As for all the talk about supporting SMEs during the APEC business meetings, I got this e-mail from one such SME entrepreneur that speaks for itself.

“President Aquino praised his government for supporting the SMEs and having raised the standard of living of over five million people during his term, all because of SMEs.

“I really can’t understand what he is talking about. We see the opposite. Our laws are such that all the small businesses are at a huge disadvantage today as compared to 20 – 40 years ago.

“In the past, a new enterprise had a better level playing field with the bigger players. Today, you just cannot compete with the bigger boys…

“Example: You want to put up a small hotel or a small commercial building or even a mini mall. You have to pay all the taxes, and import duties and VAT up front for materials that you will use to build and pay higher interest rates for financing of the project.

“For the big boys, they get a) tax exemption for importation of materials because the hotel/building qualifies for PEZA and tourism incentives; b) City hall grants them special privileges such as no real estate taxes for five years; c) lower interest rates (they may likely own the banks as well where they get the funds); d) BIR grants income tax exemption for five years and thereafter a special five percent income tax rate.

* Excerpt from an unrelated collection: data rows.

(** X10: when the entries of the sources, taken together, have no
    duplicates, [_load_patterns] returns them all, in the order of the
    sources and of the entries in each source. *)
Theorem load_patterns_without_duplicates :
  forall (platform : Platform) column files fs tr entries,
    Forall2 (loads fs column) files entries ->
    NoDup (concat entries) ->
    fst (_load_patterns column files fs tr) = Return (concat entries).
Proof.
  intros platform column files fs tr entries Hload Hnodup.
  rewrite (load_patterns_value fs column files entries tr Hload).
  by rewrite keep_first_NoDup.
Qed.

Lemma load_patterns_without_duplicates_witness :
  fst (_load_patterns (platform := text_platform) "name"
         [PathOnly "patterns.txt"; PathOnly "allowlist.txt"]
         (fruit_fs ("Pear" ++ NL ++ "Apple" ++ NL) ("Fig" ++ NL)) [])
  = Return (concat [["Pear"; "Apple"]; ["Fig"]]).
Proof.
  apply (load_patterns_without_duplicates text_platform "name"
           [PathOnly "patterns.txt"; PathOnly "allowlist.txt"]
           (fruit_fs ("Pear" ++ NL ++ "Apple" ++ NL) ("Fig" ++ NL)) []
           [["Pear"; "Apple"]; ["Fig"]]).
  - repeat constructor.
  - cbn. repeat (constructor; [set_solver|]). constructor.
Defined.

(** X11: appending pattern sources never removes or reorders what the
    earlier sources gave: the patterns loaded from a list of sources are a
    prefix of the patterns loaded from that list followed by more sources. *)
Theorem load_patterns_appending_sources :
  forall (platform : Platform) column files more fs tr tr' entries more_entries,
    Forall2 (loads fs column) files entries ->
    Forall2 (loads fs column) more more_entries ->
    exists ps ps',
      fst (_load_patterns column files fs tr) = Return ps
      /\ fst (_load_patterns column (files ++ more) fs tr') = Return ps'
      /\ ps `prefix_of` ps'.
Proof.
  intros platform column files more fs tr tr' entries more_entries Hf Hm.
  exists (keep_first (concat entries)),
         (keep_first (concat (entries ++ more_entries))).
  split_and!.
  - by apply load_patterns_value.
  - apply load_patterns_value. by apply Forall2_app.
  - rewrite concat_app. apply keep_first_prefix.
Qed.

Lemma load_patterns_appending_sources_witness :
  exists ps ps',
    fst (_load_patterns (platform := text_platform) "name"
           [PathOnly "patterns.txt"]
           (fruit_fs ("Pear" ++ NL ++ "Apple" ++ NL) ("Apple" ++ NL ++ "Fig" ++ NL))
           [])
    = Return ps
    /\ fst (_load_patterns (platform := text_platform) "name"
              ([PathOnly "patterns.txt"] ++ [PathOnly "allowlist.txt"])
              (fruit_fs ("Pear" ++ NL ++ "Apple" ++ NL)
                        ("Apple" ++ NL ++ "Fig" ++ NL)) [])
       = Return ps'
    /\ ps `prefix_of` ps'.
Proof.
  apply (load_patterns_appending_sources text_platform "name"
           [PathOnly "patterns.txt"] [PathOnly "allowlist.txt"]
           (fruit_fs ("Pear" ++ NL ++ "Apple" ++ NL)
                     ("Apple" ++ NL ++ "Fig" ++ NL)) [] []
           [["Pear"; "Apple"]] [["Apple"; "Fig"]]).
  - repeat constructor.
  - repeat constructor.
Defined.

(** ** Further properties of the constructor and of [analyze] *)

Section FinalPatterns.
Context {platform : Platform}.

Lemma loaded_entries_trimmed fs column files entries :
  Forall2 (loads fs column) files entries -> Forall trimmed (concat entries).
Proof.
  induction 1 as [|f l files entries Hf _ IH]; [constructor|].
  cbn [concat]. apply Forall_app. split; [|done].
  by apply loads_trimmed in Hf.
Qed.

Lemma elem_of_loaded_entries fs column files entries x :
  Forall2 (loads fs column) files entries ->
  x ∈ concat entries
  <-> exists f l, f ∈ files /\ loads fs column f l /\ x ∈ l.
Proof.
  induction 1 as [|f l files entries Hf _ IH]; cbn [concat].
  - split; [by intros ?%elem_of_nil|]. by intros (f & l & ?%elem_of_nil & _).
  - rewrite elem_of_app, IH. split.
    + intros [Hx|(g & k & Hg & Hk & Hx)].
      * exists f, l. split_and!; [apply list_elem_of_here|done|done].
      * exists g, k. split_and!; [by apply list_elem_of_further|done|done].
    + intros (g & k & Hg & Hk & Hx).
      apply elem_of_cons in Hg as [->|Hg].
      * left. unfold loads in Hf, Hk. rewrite Hf in Hk. by injection Hk as ->.
      * right. by exists g, k.
Qed.
End FinalPatterns.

“The bigger the project, the more the concessions. So what does the SME have in terms of a level playing field and equal opportunity?

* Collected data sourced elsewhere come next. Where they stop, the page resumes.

(** ** Lazy images: start, life of an image, and what a delivery leaves alone *)

Lemma forEach_observe (l : list NodeId) (w : LazyImages.World) :
  NoDup (LazyImages.observed w ++ l) →
  forEach LazyImages.observe l w
  = Returned () {| LazyImages.page := LazyImages.page w;
                   LazyImages.observed := LazyImages.observed w ++ l;
                   LazyImages.loadListeners := LazyImages.loadListeners w |}.
Proof.
  revert w. induction l as [|n l IH]; intros w Hnd.
  - simpl. rewrite app_nil_r. by destruct w.
  - simpl. unfold mbind, JS_bind, LazyImages.observe at 1, modify_world.
    apply NoDup_app in Hnd as (Hw & Hdisj & Hl).
    rewrite bool_decide_eq_false_2 by (intros Hin; apply (Hdisj n Hin); left).
    rewrite IH; simpl.
    + by rewrite <- app_assoc.
    + rewrite <- app_assoc. simpl. apply NoDup_app. done.
Qed.

Lemma lazySelector_matches (doc : Document) (n : NodeId) :
  node_elt_matches doc LazyImages.lazySelector n = true →
  ∃ nd v, doc !! n = Some nd ∧ dataset (element nd) !! "src" = Some v
          ∧ tagName (element nd) = "img"
          ∧ classList_contains "lazy-img" (element nd) = true.
Proof.
  unfold node_elt_matches. destruct (doc !! n) as [nd|]; [|done].
  unfold elt_matches. simpl. rewrite !andb_true_r.
  intros [[Htag Hcls]%andb_true_iff Hdata]%andb_true_iff.
  apply bool_decide_eq_true in Htag. apply bool_decide_eq_true in Hdata as [v Hv].
  by exists nd, v.
Qed.

Lemma lazy_init_observes_aux (doc : Document) :
  LazyImages.init doc
  = {| LazyImages.page := doc;
       LazyImages.observed := querySelectorAll doc None LazyImages.lazySelector;
       LazyImages.loadListeners := [] |}
  ∧ ∀ n, n ∈ LazyImages.observed (LazyImages.init doc) →
      ∃ nd v, doc !! n = Some nd ∧ dataset (element nd) !! "src" = Some v
              ∧ tagName (element nd) = "img"
              ∧ classList_contains "lazy-img" (element nd) = true.
Proof.
  assert (E : LazyImages.init doc
    = {| LazyImages.page := doc;
         LazyImages.observed := querySelectorAll doc None LazyImages.lazySelector;
         LazyImages.loadListeners := [] |}).
  { unfold LazyImages.init. rewrite forEach_observe; [done|].
    apply querySelectorAll_NoDup. }
  rewrite E. split; [done|].
  intros n Hn. simpl in Hn. apply querySelectorAll_elem in Hn as [_ Hn].
  by apply lazySelector_matches.
Qed.

(** X7. When the script starts, the observer tracks exactly the
    [img[data-src].lazy-img] elements of the page, in document order and
    once each; every one of them exists, is an image, has a [data-src]
    value and carries the placeholder class.  The page is untouched and
    no [load] listener is registered. *)
Theorem lazy_init_observes (doc : Document) :
  LazyImages.init doc
  = {| LazyImages.page := doc;
       LazyImages.observed := querySelectorAll doc None LazyImages.lazySelector;
       LazyImages.loadListeners := [] |}
  ∧ NoDup (LazyImages.observed (LazyImages.init doc))
  ∧ ∀ n, n ∈ LazyImages.observed (LazyImages.init doc) →
      ∃ nd v, doc !! n = Some nd ∧ dataset (element nd) !! "src" = Some v
              ∧ tagName (element nd) = "img"
              ∧ classList_contains "lazy-img" (element nd) = true.
Proof.
  destruct (lazy_init_observes_aux doc) as (E & Hall).
  split_and!; [done | rewrite E; apply querySelectorAll_NoDup | done].
Qed.

Lemma lazy_load_keeps_src (n : NodeId) (l : list NodeId) (w : LazyImages.World) :
  LazyImages.src_of
    (final_world
       (forEach (λ _, LazyImages.on_page
                        (update_node (Some n) (classList_remove "lazy-img"))) l w)) n
  = LazyImages.src_of w n
  ∧ LazyImages.observed
      (final_world
         (forEach (λ _, LazyImages.on_page
                          (update_node (Some n) (classList_remove "lazy-img"))) l w))
    = LazyImages.observed w.
Proof.
  revert w. induction l as [|x l IH]; intros w; [done|].
  destruct (LazyImages.page w !! n) as [nd|] eqn:Hn.
  - set (w1 := {| LazyImages.page :=
                    <[n := map_element (classList_remove "lazy-img") nd]> (LazyImages.page w);
                  LazyImages.observed := LazyImages.observed w;
                  LazyImages.loadListeners := LazyImages.loadListeners w |}).
    assert (Hstep : LazyImages.on_page
                      (update_node (Some n) (classList_remove "lazy-img")) w
                    = Returned () w1).
    { unfold LazyImages.on_page. by rewrite (update_node_Some _ _ _ _ Hn). }
    simpl. erewrite JS_bind_Returned by exact Hstep.
    destruct (IH w1) as [-> ->]. split; [|done].
    unfold LazyImages.src_of. simpl.
    rewrite list_lookup_insert_eq by (by eapply lookup_lt_Some). by rewrite Hn.
  - assert (Hstep : LazyImages.on_page
                      (update_node (Some n) (classList_remove "lazy-img")) w
                    = Thrown w).
    { unfold LazyImages.on_page, update_node. rewrite Hn. by destruct w. }
    simpl. by erewrite JS_bind_Thrown by exact Hstep.
Qed.

(** X8. The life of a lazy image [n] that the observer tracks.  A
    [load] event before any delivery changes nothing.  A delivery whose
    first entry reports [n] intersecting gives [n] the value of its
    [data-src] as source and stops tracking it, while the placeholder
    class stays; the [load] event that follows removes the class and
    keeps the source. *)
Theorem lazy_image_life (doc : Document) (n : NodeId) (rest : list LazyImages.Entry) :
  n ∈ LazyImages.observed (LazyImages.init doc) →
  let w0 := LazyImages.init doc in
  let w1 := LazyImages.handle w0 (LazyImages.Notify (entry_of n true :: rest)) in
  let w2 := LazyImages.handle w1 (LazyImages.Loaded n) in
  LazyImages.handle w0 (LazyImages.Loaded n) = w0
  ∧ ∃ v, (λ nd, dataset (element nd) !! "src") <$> doc !! n = Some (Some v)
      ∧ LazyImages.src_of w1 n = Some v
      ∧ (n ∉ LazyImages.observed w1)
      ∧ Tabs.has_class (LazyImages.page w1) "lazy-img" n = true
      ∧ Tabs.has_class (LazyImages.page w2) "lazy-img" n = false
      ∧ LazyImages.src_of w2 n = Some v
      ∧ (n ∉ LazyImages.observed w2).
Proof.
  intros Hn w0 w1 w2.
  destruct (lazy_init_observes_aux doc) as (E & Hall).
  destruct (Hall n Hn) as (nd & v & Hnd & Hv & _ & Hcls).
  assert (Hnd0 : LazyImages.page w0 !! n = Some nd) by (unfold w0; by rewrite E).
  split; [unfold w0; by rewrite E|]. exists v.
  destruct (lazy_src_after_first_entry w0 (entry_of n true) rest nd eq_refl Hnd0)
    as (Hsrc & Hobs & Hclasses).
  fold w1 in Hsrc, Hobs, Hclasses. simpl in Hsrc, Hobs, Hclasses.
  rewrite Hv in Hsrc. simpl in Hsrc.
  assert (Hnode1 : is_Some (LazyImages.page w1 !! n)).
  { unfold LazyImages.src_of in Hsrc. destruct (LazyImages.page w1 !! n); [eauto|done]. }
  assert (Hlisten : n ∈ LazyImages.loadListeners w1).
  { unfold w1, LazyImages.handle.
    rewrite (lazy_callback_first_entry w0 (entry_of n true) rest nd eq_refl Hnd0).
    simpl. apply elem_of_app. right. by left. }
  destruct (lazy_load_keeps_src n
              (filter (λ x, x = n) (LazyImages.loadListeners w1)) w1) as [Hs2 Ho2].
  assert (Hw2 : w2 = final_world
            (forEach (λ _, LazyImages.on_page
                             (update_node (Some n) (classList_remove "lazy-img")))
                     (filter (λ x, x = n) (LazyImages.loadListeners w1)) w1))
    by done.
  rewrite <- Hw2 in Hs2, Ho2.
  split_and!.
  - by rewrite Hnd, <- Hv.
  - done.
  - done.
  - specialize (Hclasses n). unfold Tabs.has_class.
    destruct (LazyImages.page w1 !! n) as [nd1|]; [|by destruct Hnode1].
    rewrite Hnd0 in Hclasses. simpl in Hclasses. injection Hclasses as Hcl.
    unfold classList_contains in *. by rewrite Hcl.
  - by apply lazy_load_removes_blur.
  - by rewrite Hs2.
  - by rewrite Ho2.
Qed.

Lemma lazy_image_life_witness :
  let w1 := LazyImages.handle (LazyImages.init sample_page)
              (LazyImages.Notify [entry_of 17%nat true]) in
  LazyImages.src_of w1 17%nat = Some "img/grow.jpg"
  ∧ Tabs.has_class (LazyImages.page (LazyImages.handle w1 (LazyImages.Loaded 17%nat)))
      "lazy-img" 17%nat = false.
Proof.
  intros w1.
  destruct (lazy_image_life sample_page 17%nat []) as (_ & v & Hv & H1 & _ & _ & H2 & _);
    [compute_done|].
  fold w1 in H1, H2. split; [|exact H2].
  rewrite H1. injection Hv as <-. reflexivity.
Defined.

(** X9. A delivery of the observer touches only the target of its first
    entry: every other node of the page is as before, and is tracked
    after the delivery exactly when it was before.  An empty delivery
    changes nothing at all. *)
Theorem lazy_delivery_touches_first_target
    (w : LazyImages.World) (entries : list LazyImages.Entry) (k : NodeId) :
  head (LazyImages.entry_target <$> entries) ≠ Some k →
  let w' := LazyImages.handle w (LazyImages.Notify entries) in
  LazyImages.page w' !! k = LazyImages.page w !! k
  ∧ (k ∈ LazyImages.observed w' ↔ k ∈ LazyImages.observed w)
  ∧ (entries = [] → w' = w).
Proof.
  intros Hk w'. unfold w', LazyImages.handle.
  destruct entries as [|entry rest]; [done|].
  assert (Hne : k ≠ LazyImages.entry_target entry) by (intros ->; by apply Hk).
  destruct (LazyImages.isIntersecting entry) eqn:Hint;
    [|by rewrite lazy_callback_not_intersecting].
  destruct (LazyImages.page w !! LazyImages.entry_target entry) as [nd|] eqn:Hnd.
  - rewrite (lazy_callback_first_entry w entry rest nd Hint Hnd). simpl.
    split_and!; [by rewrite list_lookup_insert_ne | | done].
    rewrite list_elem_of_filter. tauto.
  - unfold LazyImages.lazyLodaderObs. rewrite Hint.
    unfold mbind, JS_bind, LazyImages.unobserve, LazyImages.on_page, modify_world,
      read_node. simpl. rewrite Hnd. simpl.
    split_and!; [done | | done]. rewrite list_elem_of_filter. tauto.
Qed.

Lemma lazy_delivery_touches_first_target_witness :
  let w' := LazyImages.handle (LazyImages.init sample_page)
              (LazyImages.Notify both_images_near) in
  LazyImages.page w' !! 17%nat = sample_page !! 17%nat
  ∧ (17%nat ∈ LazyImages.observed w' ↔ 17%nat ∈ [16; 17]%nat).
Proof.
  intros w'.
  destruct (lazy_delivery_touches_first_target (LazyImages.init sample_page)
              both_images_near 17%nat) as (H1 & H2 & _); [compute_done|].
  split; [exact H1 | exact H2].
Defined.

(** ** Sections and the sticky header *)

Lemma changes_only_forEach_in {A} C P (f : A → JS Document ()) (l : list A) :
  (∀ x, x ∈ l → changes_only C P (f x)) → changes_only C P (forEach f l).
Proof.
  induction l as [|x l IH]; intros Hf; [apply changes_only_ret|].
  simpl. apply changes_only_bind; [apply Hf; left | intros _].
  apply IH. intros y Hy. apply Hf. by right.
Qed.

(** The effect of [nodes.forEach(n => n.classList.add(c))]. *)
Lemma forEach_add_class c (ns : list NodeId) (doc : Document) :
  Forall (λ n, (n < length doc)%nat) ns →
  ∃ doc', forEach (λ n, update_node (Some n) (classList_add c)) ns doc
          = Returned () doc'
    ∧ same_shape doc doc'
    ∧ ∀ c' k, Tabs.has_class doc' c' k
              = Tabs.has_class doc c' k || bool_decide (c' = c ∧ k ∈ ns).
Proof.
  revert doc. induction ns as [|n ns IH]; intros doc Hns.
  - exists doc. split_and!; [done..|]. intros c' k.
    rewrite (bool_decide_eq_false_2 (c' = c ∧ k ∈ [])) by (by intros [_ ?%elem_of_nil]).
    by rewrite orb_false_r.
  - apply Forall_cons in Hns as [Hn Hns].
    destruct (update_add_class doc n c Hn) as (doc1 & Hrun1 & Hs1 & Hc1).
    destruct (IH doc1) as (doc' & Hrun & Hs & Hc).
    { by rewrite (same_shape_length _ _ Hs1). }
    exists doc'. split_and!.
    + simpl. by erewrite JS_bind_Returned by exact Hrun1.
    + by eapply same_shape_trans.
    + intros c' k. rewrite Hc, Hc1, <- orb_assoc. f_equal.
      destruct (decide (c' = c ∧ k ∈ n :: ns)) as [[-> Hin]|Hno].
      * rewrite (bool_decide_eq_true_2 (c = c ∧ k ∈ n :: ns)) by done.
        apply elem_of_cons in Hin as [->|Hin].
        -- by rewrite (bool_decide_eq_true_2 (c = c ∧ n = n)).
        -- rewrite (bool_decide_eq_true_2 (c = c ∧ k ∈ ns)) by done.
           apply orb_true_r.
      * rewrite (bool_decide_eq_false_2 (c' = c ∧ k ∈ n :: ns)) by done.
        rewrite elem_of_cons in Hno.
        by rewrite !bool_decide_eq_false_2 by tauto.
Qed.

“Even in having our income tax rates adjusted and made more realistic, we have to beg the powers that be to come down to earth and understand the common man’s plight. And yet, big businesses have the privilege of tax exemptions.

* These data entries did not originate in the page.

(** * warelay: the auto-reply pipeline, its configuration and its session store

    A shallow embedding of [src/config/sessions.ts] and [src/config/config.ts],
    and of the parts of the auto-reply pipeline (reply builder, session
    manager, template renderer, media token extractor, command queue) that the
    repository exercises through [src/index.test.ts].

    JavaScript strings are Rocq strings; [undefined] is [None]; a function that
    may throw returns a [res]; [JSON5.parse] and the helpers of [utils.ts] are
    parameters of the sections that use them. *)

From Stdlib Require Import QArith Ascii DecimalString.
From stdpp Require Import gmap strings list fin_maps.

Set Warnings "-register-all".

Local Open Scope list_scope.

(** ** JavaScript values and exceptions *)

Module JS.

(** A computation that either returns or throws. *)
Inductive res (A : Type) : Type :=
| Ok (a : A)
| Throw (e : string).
Arguments Ok {A} a.
Arguments Throw {A} e.

#[export] Instance res_ret : MRet res := fun A a => Ok a.
#[export] Instance res_bind : MBind res := fun A B k m =>
  match m with
  | Ok a => k a
  | Throw e => Throw e
  end.

(** [try { m } catch { h }] *)
Definition try_catch {A} (m : res A) (h : string → res A) : res A :=
  match m with
  | Ok a => Ok a
  | Throw e => h e
  end.

(** Numbers as JSON5 reads them: every finite double is a rational. *)
Inductive num : Type :=
| NFin (q : Q)
| NInf (negative : bool)
| NNaN.

(** The values [JSON5.parse] produces. An object keeps its keys in insertion
    order. *)
Inductive json : Type :=
| JNull
| JBool (b : bool)
| JNum (n : num)
| JStr (s : string)
| JArr (items : list json)
| JObj (fields : list (string * json)).

(** [o[k]] on the own keys of an object literal; [None] is [undefined]. *)
Fixpoint assoc (k : string) (fields : list (string * json)) : option json :=
  match fields with
  | [] => None
  | (k', v) :: rest => if String.eqb k k' then Some v else assoc k rest
  end.

Definition get (k : string) (v : json) : option json :=
  match v with
  | JObj fields => assoc k fields
  | _ => None
  end.

(** [typeof v === "object"]: objects, arrays and [null]. *)
Definition typeof_object (v : json) : bool :=
  match v with
  | JNull | JArr _ | JObj _ => true
  | JBool _ | JNum _ | JStr _ => false
  end.

Definition num_truthy (n : num) : bool :=
  match n with
  | NFin q => negb (Qeq_bool q 0)
  | NInf _ => true
  | NNaN => false
  end.

(** [Boolean(v)] *)
Definition truthy (v : json) : bool :=
  match v with
  | JNull => false
  | JBool b => b
  | JNum n => num_truthy n
  | JStr s => negb (String.eqb s "")
  | JArr _ | JObj _ => true
  end.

“If you are in the retail business and wish to put up a store in a mall, chances of getting a space (good location) is nil… it is reserved for the big boys and foreign brands.

“Just look at our malls now. All the local players are in the upper floors.  Even those who have been in the mall for over 20 years are being moved to upper floors to give way to foreign brands.

“If the government is serious in promoting SME’s, they have to level the playing field. Doesn’t our Constitution provide that everyone should be treated equal? Isn’t the selective incentive a form of discrimination?

“I’m not saying that there have been no local success stories. Those exceptions came about not necessarily because of government support but happened in spite of the lack of it.

“What I’m saying is that if the government really wants to push and promote SME’s, then they need to do things other than talk.

“Even Megawide (a member of the big business club) has thrown the towel and gave up a PPP contract because the government cannot get its act together.

“Thank you for your patience in hearing out my frustrations. You are right, the Philippines has a lot of potential but all of that is going to waste for now.”

Hopefully after this expensive talkfest we hosted this week, the bureaucrats and our high officials who attended it got some good ideas. They have to go beyond the big words, the grand concepts and get some action, if government wants to win some credibility among the people.

Hay naku… umasa pa ako!

Proud moment

It was a proud moment for all of us when Filipino engineer Aisa Mijeno, CEO of SALt (Sustainable Alternative Lighting), shared the APEC stage with President Obama and Alibaba’s Jack Ma. It showed not just world class talent but the heart that beats for those in the bottom of our social pyramid.

No big words, no promises of long term benefits, just a simple workable solution to an everyday problem in our hinterlands available now… lighting. I thought the spotlight on Aisa made our hosting of APEC worthwhile.